### Stored items
Lemma tracked_videos_are_deduplicated_witness :
  let objects :=
    [face_object 0 {| rect_x := 1; rect_y := 1; rect_w := 9; rect_h := 9 |}] in
  well_tracked (track_objects "video_1" objects [])
  /\ forall o, In o objects ->
       exists obj_data,
         get (obj_type o) (track_objects "video_1" objects []) = Some obj_data
         /\ In "video_1" (videos_seen_in obj_data).
Proof.
  apply (tracked_videos_are_deduplicated "video_1"
           [face_object 0 {| rect_x := 1; rect_y := 1; rect_w := 9; rect_h := 9 |}]
           []).
  intros t data G. discriminate G.
Defined.

End KnowledgeProofs.

Module ReportProofs.
Import Knowledge.

Section Sorting.
Context {A : Type} (key : A -> Z).

Let ge (a b : A) : Prop := (key b <= key a)%Z.

Lemma insert_desc_perm (x : A) (l : list A) :
  Permutation (x :: l) (insert_desc key x l).
Proof.
  induction l as [|y rest IH]; cbn [insert_desc].
  - apply Permutation_refl.
  - destruct (key x <? key y)%Z.
    + eapply perm_trans; [apply perm_swap|]. apply perm_skip. exact IH.
    + apply Permutation_refl.
Qed.

Lemma sorted_desc_perm (l : list A) : Permutation l (sorted_desc key l).
Proof.
  induction l as [|x rest IH]; cbn.
  - apply perm_nil.
  - eapply perm_trans; [apply perm_skip; exact IH | apply insert_desc_perm].
Qed.

Lemma insert_desc_sorted (x : A) (l : list A) :
  StronglySorted ge l -> StronglySorted ge (insert_desc key x l).
Proof.
  induction l as [|y rest IH]; intro Hs; cbn [insert_desc].
  - constructor; constructor.
  - inversion Hs as [|? ? Hrest Hy]; subst.
    destruct (key x <? key y)%Z eqn:E.
    + apply Z.ltb_lt in E. constructor; [apply IH; exact Hrest|].
      eapply Permutation_Forall; [apply insert_desc_perm|].
      constructor; [unfold ge; lia | exact Hy].
    + apply Z.ltb_ge in E. constructor; [exact Hs|].
      constructor; [exact E|].
      eapply Forall_impl; [|exact Hy]. intros z Hz. unfold ge in *. lia.
Qed.

Lemma sorted_desc_sorted (l : list A) : StronglySorted ge (sorted_desc key l).
Proof.
  induction l as [|x rest IH]; cbn.
  - constructor.
  - apply insert_desc_sorted. exact IH.
Qed.

Lemma sorted_app_cross (l1 l2 : list A) :
  StronglySorted ge (l1 ++ l2) ->
  StronglySorted ge l1 /\ forall a b, In a l1 -> In b l2 -> ge a b.
Proof.
  induction l1 as [|x rest IH]; cbn; intro Hs.
  - split; [constructor | intros a b []].
  - inversion Hs as [|? ? Hrest Hx]; subst. destruct (IH Hrest) as [IH1 IH2].
    apply Forall_app in Hx. destruct Hx as [Hx1 Hx2].
    split; [constructor; assumption|].
    intros a b [<- | Ha] Hb; [|apply IH2; assumption].
    rewrite Forall_forall in Hx2. apply Hx2. exact Hb.
Qed.

End Sorting.

(** X13.  [_get_most_detected_objects] returns min(5, number of tracked
    types) entries, in descending order of sightings, and no tracked
    type it leaves out has more sightings than one it returns. *)
Theorem most_detected_objects_are_the_top_five (objects_tracked : Dict ObjectMemory) :
  let top := _get_most_detected_objects objects_tracked in
  len top = Z.min 5 (len objects_tracked)
  /\ StronglySorted (fun a b => (sightings b <= sightings a)%Z) top
  /\ exists others,
       Permutation (top ++ others)
         (map (fun entry =>
                 {| count_type := fst entry;
                    sightings := total_sightings (snd entry);
                    videos := len (videos_seen_in (snd entry)) |})
              objects_tracked)
       /\ forall a b, In a top -> In b others -> (sightings b <= sightings a)%Z.
Proof.
  unfold _get_most_detected_objects. cbv zeta.
  set (objects := map _ objects_tracked).
  set (sorted := sorted_desc sightings objects).
  pose proof (sorted_desc_perm sightings objects) as Hperm. fold sorted in Hperm.
  pose proof (sorted_desc_sorted sightings objects) as Hsorted. fold sorted in Hsorted.
  rewrite <- (firstn_skipn 5 sorted) in Hsorted.
  destruct (sorted_app_cross sightings _ _ Hsorted) as [Htop Hcross].
  split; [|split; [exact Htop|]].
  - unfold len. rewrite length_firstn.
    rewrite <- (Permutation_length Hperm). unfold objects. rewrite length_map. lia.
  - exists (skipn 5 sorted). split; [|exact Hcross].
    rewrite firstn_skipn. apply Permutation_sym. exact Hperm.
Qed.

Lemma sum_bounds (lo hi : Q) (xs : list Q) :
  Forall (fun x => lo <= x <= hi) xs ->
  lo * inject_Z (len xs) <= fold_right Qplus 0 xs <= hi * inject_Z (len xs).
Proof.
  induction xs as [|x rest IH]; intro H.
  - change (len (@nil Q)) with 0%Z. change (inject_Z 0) with 0. cbn [fold_right]. lra.
  - inversion H as [|? ? Hx Hrest]; subst. specialize (IH Hrest).
    assert (E : inject_Z (len (x :: rest)) == inject_Z (len rest) + 1).
    { unfold len. cbn [List.length]. rewrite Nat2Z.inj_succ, <- Z.add_1_r.
      rewrite inject_Z_plus. reflexivity. }
    cbn [fold_right]. rewrite E. lra.
Qed.

Lemma len_pos_Q {A : Type} (xs : list A) : xs <> [] -> 0 < inject_Z (len xs).
Proof.
  intro H. destruct xs; [congruence|]. unfold len. cbn [List.length].
  change 0 with (inject_Z 0). rewrite <- Zlt_Qlt. lia.
Qed.

(** X14.  [_get_average_comprehension] is 0 when no video was watched
    and otherwise lies within any bounds that hold all watched scores;
    it never divides by zero. *)
Theorem average_comprehension_stays_in_range (lo hi : Q) (scores : list Q) :
  lo <= 0 <= hi ->
  Forall (fun c => lo <= c <= hi) scores ->
  lo <= _get_average_comprehension scores <= hi
  /\ (scores = [] -> _get_average_comprehension scores == 0).
Proof.
  intros Hz Hall. unfold _get_average_comprehension.
  destruct scores as [|c rest] eqn:E; cbn [truthy].
  - split; [lra | intros _; reflexivity].
  - split; [|discriminate]. rewrite <- E in *.
    assert (Hne : scores <> []) by (rewrite E; discriminate).
    pose proof (sum_bounds lo hi scores Hall) as [H1 H2].
    pose proof (len_pos_Q scores Hne) as Hpos.
    split.
    + apply Qle_shift_div_l; [exact Hpos | lra].
    + apply Qle_shift_div_r; [exact Hpos | lra].
Qed.

Lemma average_comprehension_stays_in_range_witness :
  0 <= _get_average_comprehension [0.2; 0.04] <= 1
  /\ ([0.2; 0.04] = [] -> _get_average_comprehension [0.2; 0.04] == 0).
Proof.
  apply (average_comprehension_stays_in_range 0 1 [0.2; 0.04]).
  - lra.
  - repeat constructor; cbn; lra.
Defined.

Lemma overall_bounds (s : Skills) :
  gauges_in_unit s -> 0 <= overall_video_vision s <= 1.
Proof.
  unfold gauges_in_unit, overall_video_vision.
  intros (H1 & H2 & H3 & H4 & H5 & H6 & H7 & H8).
  split; [apply Qle_shift_div_l | apply Qle_shift_div_r]; lra.
Qed.

Lemma overall_moves_up (d : Q) (s s' : Skills) :
  gauges_moved_up_by d s s' ->
  overall_video_vision s <= overall_video_vision s' <= overall_video_vision s + d.
Proof.
  unfold gauges_moved_up_by, overall_video_vision.
  intros (H1 & H2 & H3 & H4 & H5 & H6 & H7 & H8).
  assert (forall x y, x <= y -> x / 8 <= y / 8) as Hdiv.
  { intros x y Hxy. unfold Qdiv. apply Qmult_le_compat_r; [exact Hxy | vm_compute; discriminate]. }
  split.
  - apply Hdiv. lra.
  - set (a := frame_analysis s + motion_detection s + scene_understanding s
              + text_recognition s + object_tracking s + audio_processing s
              + content_comprehension s + real_time_learning s).
    assert (E : a / 8 + d == (a + 8 * d) / 8) by field.
    rewrite E. apply Hdiv. unfold a. lra.
Qed.

End ReportProofs.

Section OverallSkill.
Context {Store : Type} (w : World Store).
Import Knowledge.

### YOUR OBJECTIVE
Where a line of the data above includes "scores", copy that line.

### COMPLETED TASK
    and otherwise lies within any bounds that hold all watched scores;
Theorem average_comprehension_stays_in_range (lo hi : Q) (scores : list Q) :
  Forall (fun c => lo <= c <= hi) scores ->
  lo <= _get_average_comprehension scores <= hi
  /\ (scores = [] -> _get_average_comprehension scores == 0).
  destruct scores as [|c rest] eqn:E; cbn [truthy].
    assert (Hne : scores <> []) by (rewrite E; discriminate).
    pose proof (sum_bounds lo hi scores Hall) as [H1 H2].
    pose proof (len_pos_Q scores Hne) as Hpos.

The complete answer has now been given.